In the past, GoDaddy was considered the bad boy of Super Bowl marketing with a string of risqué spots during the big game. In 2014, the company turned a new leaf and featured Danica Patrick, the race car driver, running with a pack of men on their way to a spray tan salon. This year was going to be a take on a perennial Game Day winner, Budweiser, by spoofing its heartwarming 2014 commercial featuring a puppy. GoDaddy previewed the video online.

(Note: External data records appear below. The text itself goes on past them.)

(* ===== verification/Refinement.v ===== *)
(** * Refinement: LevelDBPersistence implements the abstract statement store *)

From Stdlib Require Import ZArith Lia.
From S2P Require Import Prelude Words Murmur3 Messages LevelDB Iterators Keys Persistence PersistenceSpec.

Section Refinement.
Context (ar : arch) `{PBL : ProtobufLaws}.
Context `{LK : !LevelDB key64} `{LKL : !LevelDBLaws key64}.
Context `{CB : !Comparator bytes} `{LB : !LevelDB bytes} `{LBL : !LevelDBLaws bytes}.

(** ** Abstraction and invariant of the state *)

Definition index_maps (p : LevelDBPersistence) (t : IndexType) : gmap key64 bytes :=
  contents (index_db t p).

Definition Inv (p : LevelDBPersistence) : Prop := inv_maps ar (index_maps p).

Definition abs (p : LevelDBPersistence) : gset Statement := abs_map (contents (db_spoc p)).

Definition stmt_batch (t : IndexType) (b : StmtBatches) : WriteBatch key64 :=
  match t with
  | SPOC => b_spoc b
  | CSPO => b_cspo b
  | OPSC => b_opsc b
  | PCOS => b_pcos b
  end.

(** The batches hold the statement operations [l], in every index. *)
Definition batches_are (b : StmtBatches) (l : list stmt_op) : Prop :=
  ∀ t, stmt_batch t b = op_batch ar t <$> l.

Definition same_ns (p p' : LevelDBPersistence) : Prop :=
  db_ns_prefix p' = db_ns_prefix p ∧ db_ns_url p' = db_ns_url p ∧ db_meta p' = db_meta p.

(** ** Keys *)

Lemma spoc_key_bytes st : spoc_key ar st = key_bytes ar SPOC st.
Proof.
  unfold spoc_key. rewrite computeKey_full by apply length_calloc_key.
  unfold key_bytes; simpl. by rewrite app_nil_r.
Qed.

Lemma order_spoc_key st a b c d :
  orderKey calloc_key (spoc_key ar st) a b c d =
  mjoin ((λ p, hash128 ar (term_buf st p)) <$> [a; b; c; d]).
Proof.
  rewrite (orderKey_spec _ (λ p, hash128 ar (term_buf st p))); auto with marmotta.
  - simpl. by rewrite app_nil_r.
  - rewrite spoc_key_bytes. unfold key_bytes. simpl. by rewrite app_nil_r.
Qed.

Lemma AddStatement_batch t st b :
  stmt_batch t (AddStatement ar st b) = stmt_batch t b ++ [op_batch ar t (SAdd st)].
Proof.
  unfold AddStatement. destruct t; simpl; unfold batch_put, stmt_key;
    rewrite ?order_spoc_key, ?spoc_key_bytes; reflexivity.
Qed.

Lemma RemoveStatement_batch t st b :
  stmt_batch t (RemoveStatement ar st b) = stmt_batch t b ++ [op_batch ar t (SDel st)].
Proof.
  unfold RemoveStatement. destruct t; simpl; unfold batch_delete, stmt_key;
    rewrite ?order_spoc_key, ?spoc_key_bytes; reflexivity.
Qed.

Lemma batches_are_empty : batches_are empty_stmt_batches [].
Proof. by intros []. Qed.

Lemma batches_are_add b l st :
  batches_are b l → batches_are (AddStatement ar st b) (l ++ [SAdd st]).
Proof. intros Hb t. by rewrite AddStatement_batch, Hb, fmap_app. Qed.

Lemma batches_are_del b l st :
  batches_are b l → batches_are (RemoveStatement ar st b) (l ++ [SDel st]).
Proof. intros Hb t. by rewrite RemoveStatement_batch, Hb, fmap_app. Qed.

Lemma write_stmts_maps p b l t :
  batches_are b l → index_maps (write_stmts p b) t = apply_sops ar l (index_maps p) t.
Proof.
  intros Hb. unfold index_maps, apply_sops. rewrite <- (Hb t).
  destruct t; simpl; apply write_contents.
Qed.

Lemma inv_maps_ext M M' : (∀ t, M t = M' t) → inv_maps ar M → inv_maps ar M'.
Proof.
  intros E [H1 H2]. split.
  - intros t k v. rewrite <- E. apply H1.
  - intros t st. rewrite <- !E. apply H2.
Qed.

(** Writing batches performs the statement operations on the abstract store. *)
Lemma write_stmts_refines p b l :
  Inv p → batches_are b l →
  Inv (write_stmts p b) ∧ abs (write_stmts p b) = foldl (spec_op ar) (abs p) l ∧
  same_ns p (write_stmts p b).
Proof.
  intros HI Hb. split; [|split]; [| |done].
  - eapply inv_maps_ext; [intros t; symmetry; by apply write_stmts_maps|].
    by apply inv_apply_sops.
  - change (abs (write_stmts p b)) with (abs_map (index_maps (write_stmts p b) SPOC)).
    rewrite (write_stmts_maps p b l) by done. by apply abs_apply_sops.
Qed.

Lemma write_ns_refines p b :
  Inv p → Inv (write_ns p b) ∧ abs (write_ns p b) = abs p.
Proof.
  intros HI. split; [|done]. eapply inv_maps_ext; [|exact HI]. by intros [].
Qed.

(** ** Initial state *)

Lemma new_refines : Inv newLevelDBPersistence ∧ abs newLevelDBPersistence = ∅.
Proof.
  assert (E : ∀ t, index_maps newLevelDBPersistence t = ∅)
    by (intros []; apply open_contents).
  split.
  - split; intros t; rewrite ?E; intros *; by rewrite ?lookup_empty.
  - unfold abs, newLevelDBPersistence. simpl. rewrite open_contents.
    unfold abs_map. by rewrite map_to_list_empty.
Qed.

(** ** AddStatements *)

Lemma add_loop_batches l b n l0 :
  batches_are b l0 →
  ∃ b', foldl (λ '(b, count) st, (AddStatement ar st b, count + 1)%Z) (b, n) l =
          (b', (n + Z.of_nat (length l))%Z) ∧
        batches_are b' (l0 ++ (SAdd <$> l)).
Proof.
  revert b n l0; induction l as [|st l IH]; intros b n l0 Hb; simpl.
  - exists b. rewrite Z.add_0_r, app_nil_r. done.
  - destruct (IH (AddStatement ar st b) (n + 1)%Z (l0 ++ [SAdd st])) as (b' & E & Hb').
    { by apply batches_are_add. }
    exists b'. split; [rewrite E; f_equal; lia|].
    by rewrite <- app_assoc in Hb'.
Qed.

Lemma foldl_spec_add l A :
  foldl (spec_op ar) A (SAdd <$> l) = foldl (λ A st, spec_add ar st A) A l.
Proof. revert A; induction l as [|st l IH]; intros A; simpl; [done|apply IH]. Qed.

Lemma foldM_pair_pure {A B C} (f : A * B → C → A * B) (g : A * B → C → res (A * B)) l s :
  (∀ s x, g s x = Ok (f s x)) → foldM g s l = Ok (foldl f s l).
Proof.
  intros E. revert s; induction l as [|x l IH]; intros s; simpl; [done|].
  rewrite E. apply IH.
Qed.

Lemma AddStatements_refines {It} `{IteratorLaws It Statement} (it : It) p :
  Inv p →
  ∃ p', AddStatements ar it p = Ok (Z.of_nat (length (elements it)), p') ∧
    Inv p' ∧ abs p' = foldl (λ A st, spec_add ar st A) (abs p) (elements it) ∧
    same_ns p p'.
Proof.
  intros HI. unfold AddStatements. rewrite for_each_elements.
  rewrite (foldM_pair_pure (λ '(b, count) st, (AddStatement ar st b, count + 1)%Z))
    by (by intros [] ?).
  destruct (add_loop_batches (elements it) empty_stmt_batches 0 [] batches_are_empty)
    as (b & -> & Hb). simpl.
  destruct (write_stmts_refines p b _ HI Hb) as (HI' & Ha & Hn).
  eexists. split; [done|]. split; [done|]. split; [|done].
  by rewrite Ha, <- foldl_spec_add.
Qed.

(** ** GetStatements *)

(** The results of a pattern query, in key order. *)
Definition results (pattern : Statement) (p : LevelDBPersistence) : list Statement :=
  elements (GetStatements_it ar pattern p).

Lemma results_scan pattern p :
  let q := newPatternQuery pattern in
  results pattern p =
  (λ e, ParseFromString e.2) <$>
    scan (index_db (type_ q) p) (Slice (MinKey ar q)) (Slice (MaxKey ar q)).
Proof.
  unfold results, GetStatements_it, newStatementRangeIterator, newLevelDBIterator, scan.
  simpl. rewrite ldb_yield_unparsed by done.
  by rewrite !pending_seek, snapshot_seek_first.
Qed.

(** Results depend only on the index the query reads. *)
Lemma results_index pattern p p' :
  index_db (type_ (newPatternQuery pattern)) p = index_db (type_ (newPatternQuery pattern)) p' →
  results pattern p = results pattern p'.
Proof. intros E. by rewrite !results_scan, E. Qed.

(** The index [t] holds exactly the statements of [A]. *)
Definition holds (t : IndexType) (m : gmap key64 bytes) (A : gset Statement) : Prop :=
  ∀ k v, m !! k = Some v ↔ ∃ st, st ∈ A ∧ k = stmt_key ar t st ∧ v = SerializeToString st.

Lemma holds_inv p t : Inv p → holds t (index_maps p t) (abs p).
Proof.
  intros HI k v. change (abs p) with (abs_map (index_maps p SPOC)).
  rewrite <- (abs_map_index ar (index_maps p) t HI). split.
  - intros E. destruct (inv_keyed _ _ HI t k v E) as (st & -> & ->). exists st.
    by rewrite (elem_of_abs_map ar (index_maps p) t st HI).
  - intros (st & Hst & -> & ->). by rewrite (elem_of_abs_map ar (index_maps p) t st HI) in Hst.
Qed.

(** A query reads one index: what it needs is that this index is right. *)
Lemma results_holds pattern p A :
  let t := type_ (newPatternQuery pattern) in
  holds t (index_maps p t) A →
  NoDup (results pattern p) ∧ list_to_set (results pattern p) = spec_get ar pattern A.
Proof.
  intros t Hh. set (q := newPatternQuery pattern) in *. rewrite results_scan. fold q. split.
  - apply NoDup_fmap_2_strong.
    + intros [k v] [k' v'] [Hk _]%elem_of_scan [Hk' _]%elem_of_scan E. simpl in E.
      apply Hh in Hk as (st & _ & -> & ->), Hk' as (st' & _ & -> & ->).
      rewrite !parse_serialize in E. by subst.
    + eapply NoDup_fmap_1. apply scan_nodup.
  - apply set_eq. intros st. unfold spec_get, hash_matches. rewrite elem_of_list_to_set, elem_of_filter.
    fold q. fold t. unfold t, q. rewrite <- key_in_range. fold q. fold t.
    rewrite list_elem_of_fmap. split.
    + intros ([k v] & -> & Hin). apply elem_of_scan in Hin as (E & Hlo & Hhi).
      apply Hh in E as (s & Hs & -> & ->). simpl. by rewrite parse_serialize.
    + intros [Hr Hst]. exists (stmt_key ar t st, SerializeToString st). simpl.
      rewrite parse_serialize. split; [done|]. apply elem_of_scan. split; [|done]. apply Hh. eauto.
Qed.

Lemma results_set pattern p :
  Inv p → NoDup (results pattern p) ∧ list_to_set (results pattern p) = spec_get ar pattern (abs p).
Proof. intros HI. by apply results_holds, holds_inv. Qed.

Lemma elem_of_results pattern p st :
  Inv p → st ∈ results pattern p ↔ st ∈ spec_get ar pattern (abs p).
Proof. intros HI. destruct (results_set pattern p HI) as [_ <-]. by rewrite elem_of_list_to_set. Qed.

Lemma results_nodup pattern p : Inv p → NoDup (results pattern p).
Proof. apply results_set. Qed.

Lemma results_length pattern p :
  Inv p → length (results pattern p) = size (spec_get ar pattern (abs p)).
Proof.
  intros HI. destruct (results_set pattern p HI) as [Hnd <-]. by rewrite size_list_to_set.
Qed.

Lemma GetStatements_fold {A} pattern (f : A → Statement → A) a p :
  GetStatements ar pattern (λ a st, Ok (true, f a st)) a p = Ok (foldl f a (results pattern p)).
Proof. unfold GetStatements. by rewrite for_each_while_elements, fold_while_continue. Qed.

Lemma foldl_snoc {A} (l k : list A) : foldl (λ l x, l ++ [x]) k l = k ++ l.
Proof.
  revert k; induction l as [|x l IH]; intros k; simpl; [by rewrite app_nil_r|].
  by rewrite IH, <- app_assoc.
Qed.

(** A callback that collects everything collects the results. *)
Lemma GetStatements_collect pattern p :
  GetStatements ar pattern (λ l st, Ok (true, l ++ [st])) [] p = Ok (results pattern p).
Proof. by rewrite (GetStatements_fold pattern (λ l st, l ++ [st])), foldl_snoc. Qed.

Lemma fold_while_ext {T S} (f g : S → T → res (bool * S)) cb l s :
  (∀ s x, f s x = g s x) → fold_while f cb l s = fold_while g cb l s.
Proof.
  intros E. revert cb s; induction l as [|x l IH]; intros cb s; simpl; [done|].
  destruct cb; [|done]. rewrite E. by destruct (g s x) as [[]| |]; simpl.
Qed.

(** ** RemoveStatements *)

Lemma remove_loop_batches l b n l0 :
  batches_are b l0 →
  ∃ b', foldl (λ '(b, count) st, (RemoveStatement ar st b, count + 1)%Z) (b, n) l =
          (b', (n + Z.of_nat (length l))%Z) ∧
        batches_are b' (l0 ++ (SDel <$> l)).
Proof.
  revert b n l0; induction l as [|st l IH]; intros b n l0 Hb; simpl.
  - exists b. rewrite Z.add_0_r, app_nil_r. done.
  - destruct (IH (RemoveStatement ar st b) (n + 1)%Z (l0 ++ [SDel st])) as (b' & E & Hb').
    { by apply batches_are_del. }
    exists b'. split; [rewrite E; f_equal; lia|].
    by rewrite <- app_assoc in Hb'.
Qed.

Lemma RemoveStatements_batch_ops pattern b l0 p :
  batches_are b l0 →
  ∃ b', RemoveStatements_batch ar pattern b p =
          Ok (b', Z.of_nat (length (results pattern p))) ∧
        batches_are b' (l0 ++ (SDel <$> results pattern p)).
Proof.
  intros Hb. unfold RemoveStatements_batch, GetStatements. rewrite for_each_while_elements.
  fold (results pattern p).
  rewrite (fold_while_ext _ (λ s st,
    Ok (true, (λ '(b, count) st, (RemoveStatement ar st b, count + 1)%Z) s st)))
    by (by intros [] ?).
  rewrite (fold_while_continue (λ '(b, count) st, (RemoveStatement ar st b, count + 1)%Z)).
  destruct (remove_loop_batches (results pattern p) b 0 l0 Hb) as (b' & -> & Hb').
  eauto.
Qed.

Lemma RemoveStatements_batch_total pattern b p :
  ∃ b' n, RemoveStatements_batch ar pattern b p = Ok (b', n).
Proof.
  unfold RemoveStatements_batch, GetStatements. rewrite for_each_while_elements.
  rewrite (fold_while_ext _ (λ s st,
    Ok (true, (λ '(b, count) st, (RemoveStatement ar st b, count + 1)%Z) s st))) by (by intros [] ?).
  rewrite fold_while_continue. by destruct (foldl _ _ _) as [b' n]; eauto.
Qed.

Lemma elem_of_foldl_del l A s :
  s ∈ foldl (spec_op ar) A (SDel <$> l) ↔ s ∈ A ∧ ¬ Exists (same_key ar s) l.
Proof.
  revert A; induction l as [|x l IH]; intros A; simpl.
  - split; [|by intros []]. intros ?. split; [done|]. by intros ?%Exists_nil.
  - rewrite IH, Exists_cons. unfold spec_del. rewrite elem_of_filter. tauto.
Qed.

(** Deleting the results of a query removes what the query matches. *)
Lemma foldl_del_results pattern p :
  Inv p →
  foldl (spec_op ar) (abs p) (SDel <$> results pattern p) = spec_remove ar pattern (abs p).
Proof.
  intros HI. apply set_eq. intros s. rewrite elem_of_foldl_del.
  unfold spec_remove. rewrite elem_of_filter. rewrite Exists_exists. split.
  - intros [Hs Hn]. split; [|done]. intros Hm. apply Hn. exists s. split; [|done].
    apply elem_of_results; [done|]. unfold spec_get. by apply elem_of_filter.
  - intros [Hm Hs]. split; [done|]. intros (s' & Hs' & Hk). apply Hm.
    apply elem_of_results in Hs'; [|done]. unfold spec_get in Hs'.
    apply elem_of_filter in Hs' as [Hm' _]. by rewrite Hk.
Qed.

Lemma RemoveStatements_refines pattern p :
  Inv p →
  ∃ p', RemoveStatements ar pattern p =
          Ok (Z.of_nat (size (spec_get ar pattern (abs p))), p') ∧
    Inv p' ∧ abs p' = spec_remove ar pattern (abs p) ∧ same_ns p p'.
Proof.
  intros HI. unfold RemoveStatements.
  destruct (RemoveStatements_batch_ops pattern _ _ p batches_are_empty) as (b & -> & Hb).
  simpl in *. destruct (write_stmts_refines p b _ HI Hb) as (HI' & Ha & Hn).
  eexists. split; [by rewrite results_length|]. split; [done|]. split; [|done].
  by rewrite Ha, foldl_del_results.
Qed.

(** ** Size *)

Lemma Size_loop_spec fuel (it : Iterator key64) n :
  (length (pending it) < fuel)%nat →
  Size_loop fuel it n = Ok (n + Z.of_nat (length (pending it)))%Z.
Proof.
  revert it n; induction fuel as [|fuel IH]; intros it n Hf; [lia|]. simpl.
  destruct (pending it) as [|e l] eqn:E.
  - rewrite valid_nil by done. simpl. by rewrite Z.add_0_r.
  - rewrite (valid_cons _ _ _ E). simpl in Hf.
    rewrite IH; rewrite (pending_next _ _ _ E); [|lia]. simpl. f_equal. lia.
Qed.

Lemma abs_size t p : Inv p → size (contents (index_db t p)) = size (abs p).
Proof.
  intros HI. change (abs p) with (abs_map (index_maps p SPOC)).
  rewrite <- (abs_map_index ar (index_maps p) t) by done. unfold abs_map, index_maps.
  rewrite size_list_to_set.
  - by rewrite length_fmap, length_map_to_list.
  - apply NoDup_fmap_2_strong; [|apply NoDup_map_to_list].
    intros [k v] [k' v'] Hin%elem_of_map_to_list Hin'%elem_of_map_to_list E. simpl in E.
    destruct (inv_keyed _ _ HI t k v Hin) as (s & -> & ->).
    destruct (inv_keyed _ _ HI t k' v' Hin') as (s' & -> & ->).
    rewrite !parse_serialize in E. by subst.
Qed.

Lemma Size_refines p : Inv p → Size p = Ok (Z.of_nat (size (abs p))).
Proof.
  intros HI. unfold Size. rewrite Size_loop_spec by lia.
  rewrite pending_seek_first, length_snapshot.
  by rewrite <- (abs_size CSPO p HI).
Qed.
End Refinement.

Those smiles quickly turned upside down when animal welfare groups and a lot of consumers came down hard on the company. Thousands signed a change.org petition to pull the ad. GoDaddy spiked the commercial, planning a replacement, and CEO Blake Irving wrote a response on the company blog, although he didn't actually apologize. Within hours, the ad was taken down and pulled from the Super Bowl lineup.
"At the end of the day, our purpose at GoDaddy is to help small businesses around the world build a successful online presence," Irving wrote. "We hoped our ad would increase awareness of that cause. However, we underestimated the emotional response. And we heard that loud and clear."
GoDaddy did not respond to Fortune's request for comment.
It's a tall order to feature puppies on the Internet and come out a loser. GoDaddy managed it by moving away from promotions that many women's groups found offensive and, instead, angering a constituency that is perhaps even more vocal: Animal lovers. GoDaddy's ad, "Journey Home," showed an adorable golden retriever puppy finding its way home after falling out of a truck, but what upset many people was the commercial ended by showing the owner has used GoDaddy to set up a website that lets her sell the dog to a new owner.
According to a statement released by the Humane Society of the United States, online sales of puppies are typically undertaken by "abusive puppy mills where dogs languish in filthy, cramped cages."
"I understand the GoDaddy ad was an attempt to poke fun at the Budweiser ad last year that was so successful and loved by people," Melanie Kahn, senior director of the puppy mills campaign for the Humane Society of the United States, told Fortune. "The majority of people in our country own dogs, so when any of us see an image of a dog being treated in a cruel manner, it strikes a chord with us."
"I can see why GoDaddy would [create the spot] and I can also immediately see what it would have the negative consumer response," said Derek Rucker, a professor of marketing at the Kellogg School of Management at Northwestern University. "Budweiser has done puppy ads that make us feel emotionally good and that have a happy ending. This basically added sacrilege to it. There are certain things that are taboo, that you just don't do. For some consumers, this is one of those. Imagine sitting down and watching this with your kids."
So much for the theory of all publicity being good. "[The value to the company] depends," Rucker said. "How much volume do you get from the additional attention versus how much do you lose by the offense? If consumers start to hate your brand more than they like it, the more attention you draw to yourself, it's worse for your brand. This is probably an example of an ad that's bad."
According to Jennifer Escalas, an associate professor of marketing at Vanderbilt University, there's another problem. "I think that they are finally figuring out that a significant portion of their target market is actually women," she told Fortune. "They figured out the risqué humor isn't going to sell to them, but they haven't figured out where to draw the line on the edgy humor. Stories only work if you get immersed in the story and caught up in the story and you like the people in it or you can imagine yourself in the story."
And how many female small business owners want to think of themselves as a Cruella de Vil?
GoDaddy has said it has another Super Bowl spot ready to air. No one readies a Super Bowl ad in just days and, as Variety pointed out, the NFL has already reviewed and signed off on ads that will run. Even though this does seem like a very bad fail for a company that has an S-1 on file (and IPO still desired), it could be part of an elaborate publicity plan.